(** With the constraints of the schema, everything about an intent can be loaded. *)
Lemma view_loads id w :
  schema_ok (w_db w) -> w_faults w = [] -> id ∈ pi_id <$> payment_intents (w_db w) ->
  exists v, loadIntentView id w = (Ok v, w) /\ iv_Title v = "Intent " +:+ uuid_string id /\ pi_id (iv_Intent v) = id.
Proof.
  intros Hs Hf Hid. destruct (referenced_row pi_id _ _ Hid) as (p & Hp & Hpid). apply find_row_Some in Hp as Hin. destruct Hin as [Hin _].
  pose proof (intents_merchant _ Hs) as Hm. pose proof (intents_quote _ Hs) as Hq. unfold refers in *. rewrite Forall_forall in Hm, Hq.
  destruct (referenced_row m_id _ _ (Hm p Hin)) as (m & Hm' & _). destruct (referenced_row q_id _ _ (Hq p Hin)) as (q & Hq' & _).
  destruct (load_entries_run (order_by je_created_at (select_where (fun j => bool_decide (je_intent_id j = Some id))
              (journal_entries (w_db w)))) w Hf (postings_checked _ Hs)) as (es & Hes & _).
  unfold loadIntentView, mbind, M_bind. unfold GetPaymentIntentByID. rewrite select_run, Hp by done. cbn [Queries.one].
  unfold GetMerchantByID. rewrite select_run, Hm' by done. cbn [Queries.one]. unfold GetQuote. rewrite select_run, Hq' by done. cbn [Queries.one].
  unfold ListOnchainPaymentsByIntent, ListJournalEntriesByIntent. rewrite !select_run by done. rewrite Hes.
  unfold GetPayoutByIntent, GetSagaRunByIntent, ListOutboxByAggregate. rewrite !optional_run, select_run by done.
  eexists. split; [reflexivity|]. done.
Qed.

Definition html_header : gmap string string := Header_Set ∅ "Content-Type" "text/html; charset=utf-8".

Lemma intent_param_segment s : s <> "" -> no_byte "/" s -> intent_param ("/intents/" +:+ s) = Some s.
Proof. intros Hne Hs. unfold intent_param. change (drop_prefix "/intents/" _) with (Some s). cbv iota. rewrite bool_decide_false by done. by rewrite Hs. Qed.

(** C29: The detail page does not show an intent: for every intent of a database that
    satisfies its constraints, the request for its page loads all its rows and is
    then answered with status 200, the head of the page with the title, the heading
    of the index and the text of a template error, because the template named
    [content] is the one of index.html; nothing else of the intent is shown. *)
Theorem detail_page_fails param id query w :
  schema_ok (w_db w) -> w_faults w = [] -> id ∈ pi_id <$> payment_intents (w_db w) ->
  param <> "" -> no_byte "/" param -> uuid_Parse param = Ok id ->
  ServeHTTP uuid_Parse not_routed srv (mkDRequest "GET" ("/intents/" +:+ param) query) w =
    (Ok (mkResponse 200 html_header
       (Some (detail_head ("Intent " +:+ uuid_string id) +:+ "render: " +:+ Error limit_error +:+ newline))), w).
Proof.
  intros Hs Hf Hid Hne Hsl Hu. destruct (view_loads id w Hs Hf Hid) as (v & Hv & Ht & _).
  unfold ServeHTTP. cbn [d_Method d_Path]. change (negb (String.eqb "GET" "GET")) with false. cbv iota.
  rewrite !(proj2 (String.eqb_neq _ _)) by done. rewrite intent_param_segment by done.
  unfold handleIntent. rewrite Hu. unfold try, mbind, M_bind. rewrite Hv. unfold render. cbn [templates].
  rewrite detail_executes, Ht. rewrite bool_decide_false by apply detail_head_nonempty. reflexivity.
Qed.

(** An unknown intent is answered 404. *)
Lemma detail_page_missing param id query w :
  w_faults w = [] -> ~ id ∈ pi_id <$> payment_intents (w_db w) ->
  param <> "" -> no_byte "/" param -> uuid_Parse param = Ok id ->
  ServeHTTP uuid_Parse not_routed srv (mkDRequest "GET" ("/intents/" +:+ param) query) w =
    (Ok (http_Error "404 page not found" 404), w).
Proof.
  intros Hf Hid Hne Hsl Hu. unfold ServeHTTP. cbn [d_Method d_Path]. change (negb (String.eqb "GET" "GET")) with false. cbv iota.
  rewrite !(proj2 (String.eqb_neq _ _)) by done. rewrite intent_param_segment by done.
  unfold handleIntent. rewrite Hu. unfold try, mbind, M_bind, loadIntentView, mbind, M_bind, GetPaymentIntentByID.
  rewrite select_run by done. destruct (find_row (by_id pi_id id) (payment_intents (w_db w))) as [p|] eqn:E; [|done].
  apply find_row_Some in E as [Hin Hp]. apply N.eqb_eq in Hp. exfalso. apply Hid. rewrite <- Hp. by apply list_elem_of_fmap_2.
Qed.

Lemma index_limit_range query : 1 <= index_limit query <= 500.
Proof.
  unfold index_limit. case_bool_decide; [lia|]. destruct (ParseInt 32 _) as [n|]; [|lia].
  destruct (_ && _) eqn:E; [|lia]. bools. lia.
Qed.

(** The index shows the newest intents, at most the limit. *)
Lemma index_answers query w :
  w_faults w = [] -> exists page,
  ServeHTTP uuid_Parse not_routed srv (mkDRequest "GET" "/" query) w = (Ok (mkResponse 200 html_header (Some page)), w) /\
  ExecuteTemplate funcMap embedded "index.html"
    (v_index (take (Z.to_nat (index_limit query)) (order_by (fun p => - pi_created_at p) (payment_intents (w_db w)))) (index_limit query))
    = (page, None).
Proof.
  intros Hf. unfold ServeHTTP, handleIndex. cbn [d_Method d_Path d_Query].
  change (negb (String.eqb "GET" "GET")) with false. change (String.eqb "/" "/") with true. cbv iota zeta.
  unfold try, mbind, M_bind, ListPaymentIntentsRecent. rewrite select_run by done.
  match goal with |- context [v_index ?rows ?l] => destruct (index_renders rows l) as [page Hp] end.
  exists page. split; [|exact Hp]. unfold render. cbn [templates]. by rewrite Hp.
Qed.

(** [uuid.Parse] reads the 32 hexadecimal digits of a UUID without dashes. *)
Definition parses_hex : Prop := forall u, (u < 2 ^ 128)%N -> uuid_Parse (hex (uuid_bytes u)) = Ok u.

Lemma hex_nonempty u : hex (uuid_bytes u) <> "".
Proof.
  intros E%hex_empty. unfold uuid_bytes in E. cbn [be_bytes] in E. revert E.
  generalize (be_bytes 15 (u / 256)). intros s. by destruct s.
Qed.

(** A link of the index asks for the intent of its row. *)
Lemma link_resolves u query :
  (u < 2 ^ 128)%N -> parses_hex ->
  ServeHTTP uuid_Parse not_routed srv (mkDRequest "GET" ("/intents/" +:+ hex (uuid_bytes u)) query) =
  handleIntent uuid_Parse srv (hex (uuid_bytes u)) (mkDRequest "GET" ("/intents/" +:+ hex (uuid_bytes u)) query) /\
  uuid_Parse (hex (uuid_bytes u)) = Ok u.
Proof.
  intros Hu Hp. split; [|by apply Hp]. unfold ServeHTTP. cbn [d_Method d_Path].
  change (negb (String.eqb "GET" "GET")) with false. cbv iota. rewrite !(proj2 (String.eqb_neq _ _)) by done.
  rewrite intent_param_segment; [done|apply hex_nonempty|by apply hex_no_byte].
Qed.
End theorems.

(** ** Witnesses *)

Section example.
#[local] Existing Instance example_env.

Definition tagged_intent (ref : string) : PaymentIntent :=
  mkPaymentIntent 4001%N 50%N ref 1000 2000 60%N None None None IFunded (1700000000 * ns_per_s) (1700000000 * ns_per_s).

Lemma index_page_witness : exists page page',
  ExecuteTemplate funcMap embedded "index.html" (v_index [tagged_intent "<script>alert('x')</script>"] 50) = (page, None) /\
  ExecuteTemplate funcMap embedded "index.html" (v_index [tagged_intent "order-1"] 10) = (page', None) /\ markup page = markup page'.
Proof. apply (index_page [tagged_intent "<script>alert('x')</script>"] [tagged_intent "order-1"] 50 10). reflexivity. Defined.

(** Identifiers in decimal, as [example_env] prints them. *)
Definition decimal_Parse (s : string) : res uuid := match ParseUint s with Ok n => Ok (Z.to_N n) | Err e => Err e end.

Lemma detail_page_fails_witness : exists w,
  (ServeHTTP decimal_Parse (fun _ => http_Error "" 404) (mkServer embedded) (mkDRequest "GET" "/intents/4001" "") w).1 =
    Ok (mkResponse 200 html_header (Some (detail_head "Intent 4001" +:+ "render: " +:+ Error limit_error +:+ newline))).
Proof.
  exists (demo_world 62038464).
  change "/intents/4001" with ("/intents/" +:+ "4001").
  rewrite (detail_page_fails decimal_Parse (fun _ => http_Error "" 404) "4001" 4001%N "" (demo_world 62038464)).
  - reflexivity.
  - apply demo_schema. reflexivity.
  - reflexivity.
  - apply list_elem_of_here.
  - discriminate.
  - reflexivity.
  - reflexivity.
Defined.
End example.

##############################

**EXERCISE:** Note down each line above where the word "answered" occurs.

**TASK SOLUTION:**
    then answered with status 200, the head of the page with the title, the heading
(** An unknown intent is answered 404. *)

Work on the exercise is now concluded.